L’inouï de cette attitude de louange, Père, je te rends grâce, l’évangile en parle comme d’un fardeau léger. Ce joug est facile à porter. Le fardeau que je vous propose est léger. Dans un monde de violence, on est « sans merci ». Dans celui de l’évangile, cette attitude nous fait passer de la guerre à la paix, de la haine à la réconciliation, de l’inimitié à la relation. Quand nous savons apprécier les petites choses de la vie, la température de nos discordes s’évanouit et annule la violence potentielle entre nous.
Il est beau de voir le monde avec gratitude. De vivre avec gratitude. Une recherche américaine démontre qu’apprécier, que rendre grâce dit l’évangile, ajoute de la longévité à la vie. Tout devient miracle d’un vivre ensemble en harmonie. Ce passage de l’évangile trace un chemin pour réaliser le projet de Jésus d’un monde fraternel.

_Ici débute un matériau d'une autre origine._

Lemma ordering_lex {A : Type} (c1 c2 : A -> A -> comparison) :
  ordering c1 -> ordering c2 ->
  ordering (fun a b => match c1 a b with Eq => c2 a b | c => c end).
Proof.
  intros [A1 L1 E1 LE1 EL1] [A2 L2 E2 LE2 EL2]. constructor.
  - intros a b. rewrite (A1 a b), (A2 a b). now destruct (c1 a b).
  - intros a b c.
    destruct (c1 a b) eqn:Hab; try discriminate;
      destruct (c1 b c) eqn:Hbc; try discriminate; intros Hx Hy.
    + rewrite (E1 _ _ _ Hab Hbc). eauto.
    + now rewrite (EL1 _ _ _ Hab Hbc).
    + now rewrite (LE1 _ _ _ Hab Hbc).
    + now rewrite (L1 _ _ _ Hab Hbc).
  - intros a b c.
    destruct (c1 a b) eqn:Hab; try discriminate;
      destruct (c1 b c) eqn:Hbc; try discriminate; intros Hx Hy.
    rewrite (E1 _ _ _ Hab Hbc). eauto.
  - intros a b c.
    destruct (c1 a b) eqn:Hab; try discriminate;
      destruct (c1 b c) eqn:Hbc; try discriminate; intros Hx Hy.
    + rewrite (E1 _ _ _ Hab Hbc). eauto.
    + now rewrite (LE1 _ _ _ Hab Hbc).
  - intros a b c.
    destruct (c1 a b) eqn:Hab; try discriminate;
      destruct (c1 b c) eqn:Hbc; try discriminate; intros Hx Hy.
    + rewrite (E1 _ _ _ Hab Hbc). eauto.
    + now rewrite (EL1 _ _ _ Hab Hbc).
Qed.

Lemma sort_compare_ordering : ordering sort_compare.
Proof.
  apply (ordering_lex (fun a b => compare_float (Res.Defect_Rate_pct a) (Res.Defect_Rate_pct b))
           (fun a b => match compare_float (Res.Lead_Time a) (Res.Lead_Time b) with
                       | Eq => compare_float (Res.Avg_Negotiated_Price a)
                                 (Res.Avg_Negotiated_Price b)
                       | c => c
                       end)).
  - apply ordering_on, compare_float_ordering.
  - apply (ordering_lex (fun a b => compare_float (Res.Lead_Time a) (Res.Lead_Time b))
             (fun a b => compare_float (Res.Avg_Negotiated_Price a)
                           (Res.Avg_Negotiated_Price b)));
      apply ordering_on, compare_float_ordering.
Qed.

Section StableSort.

Context {R : Type}.
Variable cmp : R -> R -> comparison.
Variable leb : R -> R -> bool.
Variable before : R -> R -> Prop.
Hypothesis cmp_ordering : ordering cmp.
Hypothesis leb_cmp : forall a b, leb a b = match cmp a b with Gt => false | _ => true end.
Hypothesis before_trans : forall a b c, before a b -> before b c -> before a c.

Lemma ranked_trans (a b c : R) :
  ranked cmp before a b -> ranked cmp before b c -> ranked cmp before a c.
Proof.
  destruct cmp_ordering as [_ L E LE EL].
  intros [H1|[H1 B1]] [H2|[H2 B2]]; unfold ranked.
  - left. eauto.
  - left. eauto.
  - left. eauto.
  - right. split; eauto.
Qed.

Lemma insert_sorted_ranked (x : R) (l : list R) :
  StronglySorted (ranked cmp before) l ->
  Forall (before x) l ->
  StronglySorted (ranked cmp before) (Pd.insert_sorted leb x l).
Proof.
  induction 1 as [|h t Hs IH Hh]; intros Hb; simpl.
  - repeat constructor.
  - rewrite leb_cmp. inversion Hb as [|? ? Hxh Hxt]; subst.
    assert (Hst : StronglySorted (ranked cmp before) (h :: t)) by now constructor.
    destruct (cmp x h) eqn:E.
    + constructor; [exact Hst|].
      assert (Hr : ranked cmp before x h) by (right; auto).
      constructor; [exact Hr|].
      eapply Forall_impl; [|exact Hh]. intros y Hy. now apply ranked_trans with h.
    + constructor; [exact Hst|].
      assert (Hr : ranked cmp before x h) by (left; auto).
      constructor; [exact Hr|].
      eapply Forall_impl; [|exact Hh]. intros y Hy. now apply ranked_trans with h.
    + constructor; [now apply IH|].
      apply Forall_forall. intros y Hy.
      apply (Permutation_in _ (insert_sorted_perm leb x t)) in Hy as [<-|Hy].
      * left. rewrite (ord_antisym cmp cmp_ordering x h), E. reflexivity.
      * rewrite Forall_forall in Hh. now apply Hh.
Qed.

La poétesse Marie Noël affirme qu’on a plus à gagner à faire un examen conscience sur les dettes de l’amour plutôt que de vouloir récurer (nettoyer) son âme. Vivre de gratitude est source de guérison. Elle écrit dans ses notes intimes : je crois bien que cet exercice de reconnaissance si confiant, si affectueux, doit faire plaisir à Dieu autant qu’à moi-même – bien plus que, jadis, mes fouilles de conscience – et si j’étais mère Abbesse, ou simplement mère de famille, je l’enseignerais à mes enfants. Amen.
[1] Vergely Bertrand, Retour à l’émerveillement, Ed Albin Michel, 2010.